- _RECORDS FOR THIS TASK_:
(* ===== verification/Commands.v ===== *)
(** * Commands CUMA runs itself ([cuma-workspace/src/sandbox.rs], [rtk.rs])

    Wrapping a shell command with RTK and with a sandbox, what is found of
    either on this machine, and what RTK reports to have saved. *)

From S2P Require Export Host Config FloatBounds Json.
Open Scope string_scope.
Open Scope Z_scope.

(** ** The sandbox of a command *)

Definition KNOWN_RUNTIMES : list (string * string) :=
  [("ai-jail", "ai-jail"); ("bwrap", "bubblewrap"); ("firejail", "firejail");
   ("sandbox-exec", "macOS sandbox-exec")].

Inductive SandboxStatus : Type :=
  | SandboxDisabled
  | SandboxActive (runtime : string)
  | SandboxUnavailable (looked_for : list string).

Definition sandbox_is_active (s : SandboxStatus) : bool := match s with SandboxActive _ => true | _ => false end.

Definition sandbox_describe (s : SandboxStatus) : string :=
  match s with
  | SandboxDisabled => "sandbox: disabled by configuration"
  | SandboxActive runtime => "sandbox: active via " +:+ runtime
  | SandboxUnavailable looked_for =>
      "sandbox: REQUESTED BUT UNAVAILABLE (looked for " +:+ str_join ", " looked_for
      +:+ "); commands CUMA runs itself are unconfined"
  end.

(** [split_whitespace().next()] *)
Definition first_word (s : string) : option string := head (split_whitespace s).

Definition sandbox_detect (h : Host) (config : SecurityConfig) : SandboxStatus :=
  if negb (sec_sandbox config) then SandboxDisabled
  else
    let known :=
      match find (fun '(binary, _) => h_which h binary) KNOWN_RUNTIMES with
      | Some (_, name) => SandboxActive name
      | None => SandboxUnavailable (map fst KNOWN_RUNTIMES)
      end in
    match sec_sandbox_command config with
    | None => known
    | Some configured =>
        let binary := match first_word configured with Some w => w | None => configured end in
        if h_which h binary then SandboxActive configured else known
    end.

Definition bwrap_wrap (workspace command : string) : string :=
  "bwrap --ro-bind /usr /usr --ro-bind /lib /lib --ro-bind /lib64 /lib64 "
  +:+ "--ro-bind /bin /bin --ro-bind /etc /etc "
  +:+ "--bind " +:+ workspace +:+ " " +:+ workspace +:+ " --chdir " +:+ workspace +:+ " "
  +:+ "--proc /proc --dev /dev --unshare-net --unshare-pid "
  +:+ "--die-with-parent -- " +:+ command.

Definition sandbox_wrap (s : SandboxStatus) (command : string) (workspace : PathBuf) : string :=
  match s with
  | SandboxActive runtime =>
      let workspace := from_utf8_lossy workspace in
      if bool_decide (runtime = "ai-jail") then "ai-jail --exec -- " +:+ command
      else if bool_decide (runtime = "bubblewrap") then bwrap_wrap workspace command
      else if bool_decide (runtime = "firejail")
      then "firejail --quiet --private=" +:+ workspace
           +:+ " --net=none --nosound --no3d --nodvd --notv -- " +:+ command
      else if bool_decide (runtime = "macOS sandbox-exec")
      then "sandbox-exec -p '(version 1)(allow default)(deny network*)' " +:+ command
      else runtime +:+ " " +:+ command
  | _ => command
  end.

(** ** RTK *)

Definition WRAPPED_COMMANDS : list string :=
  ["cargo"; "go"; "npm"; "pnpm"; "yarn"; "make"; "pytest"; "jest"; "gradle"; "mvn"; "git"; "grep";
   "rg"; "find"; "ls"; "tree"; "docker"; "kubectl"].

Inductive RtkStatus : Type :=
  | RtkDisabled
  | RtkActive (binary : string)
  | RtkMissing (binary : string) (required : bool)
  | RtkUnverified (binary reason : string).

Definition rtk_is_active (s : RtkStatus) : bool := match s with RtkActive _ => true | _ => false end.
Definition rtk_is_fatal (s : RtkStatus) : bool := match s with RtkMissing _ true => true | _ => false end.

Definition rtk_describe (s : RtkStatus) : string :=
  match s with
  | RtkDisabled => "RTK: disabled"
  | RtkActive binary => "RTK: detected (" +:+ binary +:+ "); token optimization enabled"
  | RtkMissing binary false =>
      "RTK: not found (" +:+ binary +:+ "); running without token optimization"
  | RtkMissing binary true => "RTK: REQUIRED but " +:+ binary +:+ " is not on PATH"
  | RtkUnverified binary reason =>
      "RTK: " +:+ binary +:+ " is on PATH but is not rtk-ai/rtk (" +:+ reason +:+ "); not using it"
  end.

Record RtkGain := {
  total_commands : Z;
  total_input : Z;
  total_output : Z;
  total_saved : Z;
  avg_savings_pct : f64;
}.

(** What running a program gives. *)
Inductive Run : Type :=
  | CannotRun (err : string)
  | Exited (success : bool) (status : string) (stdout : string).

Section Rtk.
Context (h : Host) (parse_json : string -> option Value) (float_of : string -> f64).
Context (run : string -> list string -> option PathBuf -> Run).

Definition as_number (v : Value) : option f64 :=
  match v with JInt z => Some (f64_of_Z z) | JFloat text => Some (float_of text) | _ => None end.

(** [serde_json::from_value]: an object by field names, or the fields in order. *)
Definition gain_of_value (v : Value) : option RtkGain :=
  let fields :=
    match v with
    | JObject _ =>
        (jget "total_commands" v, jget "total_input" v, jget "total_output" v, jget "total_saved" v,
         jget "avg_savings_pct" v)
    | JArray [a; b; c; d; e] => (Some a, Some b, Some c, Some d, Some e)
    | _ => (None, None, None, None, None)
    end in
  match fields with
  | (Some a, Some b, Some c, Some d, Some e) =>
      match as_u64 a, as_u64 b, as_u64 c, as_u64 d, as_number e with
      | Some a, Some b, Some c, Some d, Some e =>
          Some {| total_commands := a; total_input := b; total_output := c; total_saved := d;
                  avg_savings_pct := e |}
      | _, _, _, _, _ => None
      end
  | _ => None
  end.

Definition parse_gain (json : string) : option RtkGain :=
  match parse_json json with
  | None => None
  | Some value => match jget "summary" value with Some v => gain_of_value v | None => None end
  end.

Definition gain_json (binary : string) (project : option PathBuf) : result string string :=
  let args := (["gain"; "--format"; "json"] ++ if project then ["--project"] else [])%list in
  match run binary args project with
  | CannotRun err => Err ("cannot run it: " +:+ err)
  | Exited false status _ => Err ("`" +:+ binary +:+ " gain` exited with " +:+ status)
  | Exited true _ stdout =>
      let stdout := from_utf8_lossy stdout in
      match parse_gain stdout with
      | None => Err ("`" +:+ binary +:+ " gain --format json` did not print RTK's summary")
      | Some _ => Ok stdout
      end
  end.

Definition rtk_detect (config : RtkConfig) : RtkStatus :=
  let binary := match rtk_binary config with Some b => b | None => "rtk" end in
  match rtk_enabled config with
  | RtkNever => RtkDisabled
  | _ =>
      if h_which h binary then
        match gain_json binary None with
        | Ok _ => RtkActive binary
        | Err reason => RtkUnverified binary reason
        end
      else RtkMissing binary (bool_decide (rtk_enabled config = RtkAlways))
  end.

Definition measured_gain (s : RtkStatus) (workspace : option PathBuf) : option RtkGain :=
  match s with
  | RtkActive binary =>
      match gain_json binary workspace with Ok text => parse_gain text | Err _ => None end
  | _ => None
  end.

End Rtk.

(** What follows the last [/] or [\]. *)
Definition base_name (binary : string) : string :=
  let last_piece := fun c s => List.last (split_char c s) "" in
  last_piece (of_byte 92) (last_piece SLASH binary).

Definition should_wrap (command : string) : bool :=
  match first_word command with
  | None => false
  | Some binary => bool_decide (base_name binary ∈ WRAPPED_COMMANDS)
  end.

Definition rtk_wrap (s : RtkStatus) (command : string) : string :=
  match s with
  | RtkActive binary => if should_wrap command then binary +:+ " " +:+ command else command
  | _ => command
  end.

(** Four bytes a token. *)
Definition rtk_estimate_tokens (text : string) : Z := Z.of_nat (String.length text) / 4.

Record Saving := { raw_tokens : Z; filtered_tokens : Z }.

Definition saving_between (raw filtered : string) : Saving :=
  {| raw_tokens := rtk_estimate_tokens raw; filtered_tokens := rtk_estimate_tokens filtered |}.

Definition tokens_saved (s : Saving) : Z := Z.max 0 (raw_tokens s - filtered_tokens s).

Definition ratio (s : Saving) : option f64 :=
  if raw_tokens s =? 0 then None else Some (f64_div (f64_of_Z (tokens_saved s)) (f64_of_Z (raw_tokens s))).

(** ** Theorems

    What is found is what is there, and a saving is a fraction. *)


(** The known runtimes, in order. *)
Definition known_runtime (h : Host) : SandboxStatus :=
  match find (fun '(binary, _) => h_which h binary) KNOWN_RUNTIMES with
  | Some (_, name) => SandboxActive name
  | None => SandboxUnavailable (map fst KNOWN_RUNTIMES)
  end.

Definition configured_there (h : Host) (config : SecurityConfig) : Prop :=
  exists c, sec_sandbox_command config = Some c
    /\ h_which h (match first_word c with Some w => w | None => c end) = true.

Lemma sandbox_detect_cases h config : sec_sandbox config = true ->
  (exists c, sec_sandbox_command config = Some c /\ configured_there h config
             /\ sandbox_detect h config = SandboxActive c)
  \/ (~ configured_there h config /\ sandbox_detect h config = known_runtime h).
Proof.
  intros Hs. unfold sandbox_detect, configured_there. rewrite Hs. cbn [negb].
  destruct (sec_sandbox_command config) as [c|]; [|right; naive_solver].
  destruct (h_which h _) eqn:Ew; [left; exists c; naive_solver|]. right. split; [|done].
  intros (c'&[= <-]&Hw). congruence.
Qed.

(** The sandbox says what it does: it is active exactly when sandboxing is
    on and the configured command or a known runtime is on the path, the
    configured one first and the others in order; otherwise it says what was
    looked for in vain. *)
Theorem sandbox_detect_exact h config :
  match sandbox_detect h config with
  | SandboxDisabled => sec_sandbox config = false
  | SandboxActive runtime =>
      sec_sandbox config = true
      /\ ((sec_sandbox_command config = Some runtime /\ configured_there h config)
          \/ (~ configured_there h config /\ exists a binary b,
                KNOWN_RUNTIMES = (a ++ (binary, runtime) :: b)%list /\ h_which h binary = true
                /\ Forall (fun e => h_which h e.1 = false) a))
  | SandboxUnavailable looked_for =>
      sec_sandbox config = true /\ ~ configured_there h config /\ looked_for = map fst KNOWN_RUNTIMES
      /\ Forall (fun binary => h_which h binary = false) looked_for
  end.
Proof.
  destruct (sec_sandbox config) eqn:Es; [|unfold sandbox_detect; by rewrite Es].
  destruct (sandbox_detect_cases h config Es) as [(c&Ec&Hc& ->)|[Hc ->]]; [by auto|].
  unfold known_runtime. destruct (find _ KNOWN_RUNTIMES) as [[binary name]|] eqn:Ef.
  - apply find_first in Ef as (Hw&a&b&Ea&Ha). split; [done|]. right. split; [done|].
    exists a, binary, b. split_and!; [done..|]. eapply list.Forall_impl; [exact Ha|]. by intros [].
  - split_and!; try done. apply list.Forall_forall. intros n Hn.
    apply list_elem_of_In, in_map_iff in Hn as ([n' m]&<-&Hin). exact (find_none _ _ Ef _ Hin).
Qed.

(** The saved fraction of a command's output is a number between zero and
    one, whatever the two outputs are. *)
Theorem saving_ratio raw filtered x :
  Z.of_nat (String.length raw) < 2 ^ 53 ->
  ratio (saving_between raw filtered) = Some x -> score x.
Proof.
  intros Hl. unfold ratio, saving_between, tokens_saved, rtk_estimate_tokens. simpl.
  set (a := Z.of_nat (String.length raw) / 4). set (b := Z.of_nat (String.length filtered) / 4).
  assert (0 <= a /\ 0 <= b) as [Ha Hb] by (split; apply Z.div_pos; lia).
  assert (a < 2 ^ 53) by (apply Z.div_lt_upper_bound; lia).
  destruct (a =? 0) eqn:E; [done|]. intros [= <-]. apply ratio_score; lia.
Qed.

- _EXERCISE_: Each line of the data that has the string "unfold" should be returned.

- _RESULT_:
  intros Hs. unfold sandbox_detect, configured_there. rewrite Hs. cbn [negb].
  destruct (sec_sandbox config) eqn:Es; [|unfold sandbox_detect; by rewrite Es].
  unfold known_runtime. destruct (find _ KNOWN_RUNTIMES) as [[binary name]|] eqn:Ef.
  intros Hl. unfold ratio, saving_between, tokens_saved, rtk_estimate_tokens. simpl.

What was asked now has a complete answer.